Dengan dana indeks, Anda tahu apa yang akan Anda dapatkan - laba yang mewakili pasar yang lebih luas. Dengan manajer aktif, hasil kinerja dapat mengalami perubahan luas. Satu tahun manajer dapat mengungguli indeks dengan dua poin persentase, tetapi tahun berikutnya dia mungkin tertinggal lima. Dan seiring berjalannya waktu, manajer aktif, sebagai suatu kelompok, cenderung mengabaikan dana indeks dengan margin yang lebar.

Salah satu alasannya adalah bahwa biaya yang lebih tinggi tidak hanya mengambil keuntungan, mereka memaksa manajer aktif untuk mengambil lebih banyak risiko hanya untuk menyesuaikan kinerja indeks setelah biaya. Juga, dan paling tidak, bahkan manajer terbaik dapat secara substansial mengungguli pasar dari waktu ke waktu. Investor perlu bertanya apakah biaya yang lebih tinggi layak untuk kinerja yang tidak rata yang khas untuk dana yang dikelola secara aktif.

Bahaya Tersembunyi Dana Indeks Obligasi

Sementara dana indeks memiliki banyak manfaat bagi mereka, kasusnya tidak sepenuhnya berlapis besi.

Untuk dana yang mencerminkan tolok ukur berbasis luas seperti Barclays US Aggregate Index, sebagian besar portofolio biasanya diinvestasikan dalam sekuritas pemerintah atau yang terkait dengan pemerintah.

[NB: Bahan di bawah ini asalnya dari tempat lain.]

Definition on_batch_end (self : callback) (logs : option (pydict V))
    : result callback :=
    let logs := logs_or_empty logs in
    fold_left
      (fun acc kv =>
         self <- acc ;;
         d <- list_item (history self) (epoch self) ;;
         Ok {| history := list_replace (history self) (epoch self)
                            (setdefault_append (fst kv) (snd kv) d);
               epoch := epoch self |})
      logs (Ok self).

End Callback.
Arguments callback V : clear implicits.
End BatchHistory.

(** ** [RunHistory] *)

Module RunHistory.
Section Callback.

Context {V : Type}.

  (** The callback with the calls it has made to [run.log], oldest first. *)
Record callback : Type := {
    epoch : list Z;
    history : pydict (list V);
    run_log : list (string * V)
  }.

Definition on_train_begin (self : callback) : callback :=
    {| epoch := []; history := []; run_log := run_log self |}.

Definition on_epoch_end (self : callback) (epoch_ : Z) (logs : option (pydict V))
    : callback :=
    let logs := logs_or_empty logs in
    fold_left
      (fun self kv =>
         {| epoch := epoch self;
            history := setdefault_append (fst kv) (snd kv) (history self);
            run_log := (run_log self ++ [(fst kv, snd kv)])%list |})
      logs
      {| epoch := (epoch self ++ [epoch_])%list;
         history := history self;
         run_log := run_log self |}.

End Callback.
Arguments callback V : clear implicits.
End RunHistory.

(** ** [EarlyStoppingMin] *)

Module EarlyStoppingMin.
Section Callback.

  (** [V] is the type of the monitored value, [W] that of the weights of
      the model; [sub] is the subtraction of monitored values. *)
Context {V W : Type}.
Variable sub : V -> V -> V.

  (** The attributes that [on_epoch_end] uses: those of the base class
      [EarlyStopping] of Keras and the two of this class. *)
Record callback : Type := {
    monitor : string;
    min_delta : V;
    patience : Z;
    verbose : Z;
    restore_best_weights : bool;
    monitor_op : V -> V -> bool;
    best : V;
    wait : Z;
    stopped_epoch : Z;
    best_weights : option W;
    min_epochs : Z;
    max_epochs : option Z
  }.

  (** What the callback does to the model and to the console. *)
Inductive event : Type :=
  | Print (msg : string)
  | StopTraining
  | SetWeights (weights : option W).

  (** [self.get_monitor_value(logs)] of Keras: the entry of the monitored
      quantity in the dictionary of the metrics of the epoch, [None] when it
      is missing. *)
Definition get_monitor_value (self : callback) (logs : pydict V) : option V :=
    dict_get (monitor self) logs.

Definition improved (self : callback) (current : V) (weights : W) : callback :=
    {| monitor := monitor self; min_delta := min_delta self;
       patience := patience self; verbose := verbose self;
       restore_best_weights := restore_best_weights self;
       monitor_op := monitor_op self;
       best := current;
       wait := 0;
       stopped_epoch := stopped_epoch self;
       best_weights :=
         if restore_best_weights self then Some weights else best_weights self;
       min_epochs := min_epochs self; max_epochs := max_epochs self |}.

Definition waited (self : callback) : callback :=
    {| monitor := monitor self; min_delta := min_delta self;
       patience := patience self; verbose := verbose self;
       restore_best_weights := restore_best_weights self;
       monitor_op := monitor_op self;
       best := best self;
       wait := wait self + 1;
       stopped_epoch := stopped_epoch self;
       best_weights := best_weights self;
       min_epochs := min_epochs self; max_epochs := max_epochs self |}.
(** * sonar-demo: the MODIS fetcher and the sonar/MODIS joiner

    A shallow embedding of the two notebooks of the repository:
    - the download notebook ([ncdf_dir], [urls] and the download loop);
    - [03-extract-modis-data.ipynb] ([find_month], [get_raster_path],
      [extract_raster], [augment_df] and the [pool.map] / [pd.concat] cell).

    Python exceptions are values of [exn]; a computation that can raise has
    type [result A].  Strings are [string]s of one-character code points,
    binary32 and binary64 numbers are [spec_float]s with the precision of
    their dtype. *)

From Stdlib Require Import List String Ascii Bool Arith ZArith Lia.
From Stdlib Require Import Floats.SpecFloat.
From Stdlib Require Import Sorting.Sorted Sorting.Permutation.
Import ListNotations.
Open Scope string_scope.
Open Scope list_scope.
Open Scope nat_scope.

(** ** Exceptions and the error monad *)

Inductive exn : Type :=
| IndexError
| KeyError
| AttributeError
| ValueError
| TypeError
| AssertionError
| RasterioIOError
| FileExistsError
| FileNotFoundError
| NotADirectoryError
| IsADirectoryError
| URLError
| ConnectionError.

Inductive result (A : Type) : Type :=
| OK (a : A)
| Raise (e : exn).

Arguments OK {A} a.
Arguments Raise {A} e.

Definition bind {A B : Type} (r : result A) (k : A -> result B) : result B :=
  match r with
  | OK a => k a
  | Raise e => Raise e
  end.

Notation "x <- r ;; k" := (bind r (fun x => k))
  (at level 61, r at next level, right associativity).

Definition raises {A : Type} (r : result A) : Prop := exists e, r = Raise e.

(** [assert cond] *)
Definition assert (b : bool) : result unit :=
  if b then OK tt else Raise AssertionError.

(** ** Strings *)

Module Str.

(** [str.isspace] on one character: the ASCII white space, the four
    separators U+001C..U+001F, U+0085 and U+00A0. *)
Definition isspace (c : ascii) : bool :=
  let n := nat_of_ascii c in
  ((9 <=? n) && (n <=? 13)) || ((28 <=? n) && (n <=? 32))
  || (n =? 133) || (n =? 160).

Fixpoint lstrip (s : string) : string :=
  match s with
  | EmptyString => EmptyString
  | String c s' => if isspace c then lstrip s' else s
  end.
(** * Websitedownloaderpersonal: the Downloader and the Crawler, embedded in Rocq

    A shallow embedding of [src/downloader/downloader.py] and
    [src/downloader/crawler.py].

    - Python [str] values are Rocq strings (one [ascii] per code point,
      which covers the code points below 256).
    - Exceptions are values of [exn]; a call that may raise returns an
      [outcome].
    - The network, the robots.txt of a site and the HTML parser are the
      environment: they are records of functions the code is run against.
    - The file system is a finite map from path strings to the contents of
      the regular files; a directory is there when a file lies below it.
    - Times are IEEE 754 doubles, as in Python; the clocks of the operating
      system count nanoseconds.
    - The crawl is a transition system: the dispatch loop of [Crawler.crawl]
      and every task of the thread pool advance one shared-memory access at a
      time, in the order a schedule prescribes.

    The first part holds the definitions, the second part the lemmas and
    theorems about them. *)

From Stdlib Require Import ZArith Ascii String List Bool Lia.
From Stdlib Require Import Floats.
From stdpp Require Import gmap strings list fin_maps pretty.

Open Scope string_scope.
Open Scope Z_scope.

(* ===================================================================== *)
(** * Part I: definitions                                                 *)
(* ===================================================================== *)

(** ** Exceptions *)

Inductive exn : Type :=
  | ValueError (msg : string)
  | PermissionError (msg : string)
  | RuntimeError (msg : string)
  | RequestException (msg : string)
  | RetryError (msg : string)
  | OSError (msg : string)
  | OtherError (msg : string).

(** [str(exc)] *)
Definition exn_str (e : exn) : string :=
  match e with
  | ValueError m | PermissionError m | RuntimeError m
  | RequestException m | RetryError m | OSError m | OtherError m => m
  end.

Definition is_RequestException (e : exn) : bool :=
  match e with RequestException _ => true | _ => false end.

Inductive outcome (A : Type) : Type :=
  | Ret (a : A)
  | Raise (e : exn).
Arguments Ret {A} a.
Arguments Raise {A} e.

(** The error monad of calls that may raise; [x ← c; k] runs [k] on the value
    of [c] and propagates the exception of [c]. *)
Global Instance outcome_bind : MBind outcome := fun A B f x =>
  match x with
  | Ret a => f a
  | Raise e => Raise e
  end.
Global Instance outcome_ret : MRet outcome := fun A a => Ret a.

(** ** Python strings *)

Module Py.

(** Truthiness of a [str]: [if s:] *)
Definition truthy (s : string) : bool :=
  match s with EmptyString => false | _ => true end.

(** [c in s] for a one-character [c] *)
Fixpoint has_char (c : ascii) (s : string) : bool :=
  match s with
  | EmptyString => false
  | String d r => if Ascii.eqb c d then true else has_char c r
  end.

(** [s.find(c)] *)
Fixpoint find (c : ascii) (s : string) : option nat :=
  match s with
  | EmptyString => None
  | String d r =>
      if Ascii.eqb c d then Some O
      else match find c r with Some i => Some (S i) | None => None end
  end.

(** [s.rfind(c)] *)
Fixpoint rfind (c : ascii) (s : string) : option nat :=
  match s with
  | EmptyString => None
  | String d r =>
      match rfind c r with
      | Some i => Some (S i)
      | None => if Ascii.eqb c d then Some O else None
      end
  end.

(** [s[:n]] and [s[n:]] *)
Fixpoint take (n : nat) (s : string) : string :=
  match n, s with
  | S n', String c r => String c (take n' r)
  | _, _ => EmptyString
  end.

Fixpoint drop (n : nat) (s : string) : string :=
  match n, s with
  | S n', String _ r => drop n' r
  | _, _ => s
  end.

(** [s.find(c, start)] *)
Definition find_from (c : ascii) (start : nat) (s : string) : option nat :=
  match find c (drop start s) with
  | Some i => if (start <=? String.length s)%nat then Some (start + i)%nat else None
  | None => None
  end.

(** [s.replace(a, b)] for one-character [a] and [b] *)
Fixpoint replace_char (a b : ascii) (s : string) : string :=
  match s with
  | EmptyString => EmptyString
  | String c r => String (if Ascii.eqb c a then b else c) (replace_char a b r)
  end.
(** The libraries train.py runs on.  [World] is everything they own: model
    parameters, optimizer and scheduler state, random generators, the file
    system.  [Obj] is an opaque Python object (module, tensor, loader, ...). *)
Class Torch : Type := {
  World : Type;
  Obj : Type;
  Param : Type;
  param_shape : Param -> list nat;
  (* nn.Module *)
  model_train : Obj -> libfn World unit;
  model_eval : Obj -> libfn World unit;
  model_call : Obj -> Obj -> libfn World Obj;
  model_to : Obj -> string -> libfn World unit;
  parameters : Obj -> libfn World Obj;
  state_dict : Obj -> libfn World (gmap string Param);
  load_state_dict : Obj -> gmap string Param -> libfn World unit;
  model_params : Obj -> World -> gmap string Param;
  (* tensors *)
  tensor_to : Obj -> string -> libfn World Obj;
  unsqueeze : Obj -> Z -> libfn World Obj;
  item : Obj -> libfn World float;
  backward : Obj -> libfn World unit;
  (* torch.inference_mode(): a thread-local flag set and restored *)
  inference_mode_enter : World -> World;
  inference_mode_exit : World -> World;
  (* loss, metric, optimizer, scheduler *)
  loss_call : Obj -> Obj -> Obj -> libfn World Obj;
  acc_call : Obj -> Obj -> Obj -> libfn World float;
  zero_grad : Obj -> libfn World unit;
  optimizer_step : Obj -> libfn World unit;
  scheduler_step : Obj -> float -> libfn World unit;
  (* DataLoader *)
  loader_iter : Obj -> libfn World (list (Obj * Obj));
  loader_len : Obj -> libfn World nat;
  (* tqdm.trange *)
  trange : Z -> libfn World Obj;
  bar_next : Obj -> nat -> libfn World unit;
  bar_stop : Obj -> libfn World unit;
  (* constructors and helpers of __main__ *)
  cuda_is_available : libfn World bool;
  WeatherDataset : string -> Z -> libfn World Obj;
  DataLoader : Obj -> Z -> bool -> libfn World Obj;
  LSTMModel : Z -> Z -> Z -> Z -> libfn World Obj;
  MSELoss : libfn World Obj;
  Adam : Obj -> float -> float -> libfn World Obj;
  ReduceLROnPlateau : Obj -> string -> Z -> float -> bool -> libfn World Obj;
  accuracy : Obj;
  plot_loss_curves : gmap string (list float) -> libfn World unit;
  path_exists : string -> libfn World bool;
  torch_load : string -> libfn World (gmap string Param);
  torch_save : gmap string Param -> string -> libfn World unit
}.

Itu setara dengan risiko tingkat bunga tinggi , yang baik-baik saja ketika hasil jatuh ( karena harga naik ). Namun, kenaikan suku bunga akan memiliki dampak yang sangat negatif pada portofolio yang sangat miring terhadap obligasi pemerintah . Oleh karena itu, para investor mungkin ingin mencari cara untuk menambah dana indeks mereka dengan investasi yang memiliki risiko suku bunga yang lebih rendah, seperti obligasi imbal hasil tinggi dan obligasi pasar berkembang .

Cara Berinvestasi dalam Dana Indeks Obligasi

Investor dapat membeli produk-produk terkait indeks baik menggunakan reksadana obligasi tradisional atau semakin banyak dana yang diperdagangkan di bursa (ETF) yang dapat dibeli melalui broker.

Penafian : Informasi di situs ini disediakan untuk keperluan diskusi saja, dan tidak boleh disalahartikan sebagai nasihat investasi. Dalam situasi apa pun, informasi ini tidak mewakili rekomendasi untuk membeli atau menjual sekuritas. Selalu teliti dengan cermat sebelum Anda berinvestasi.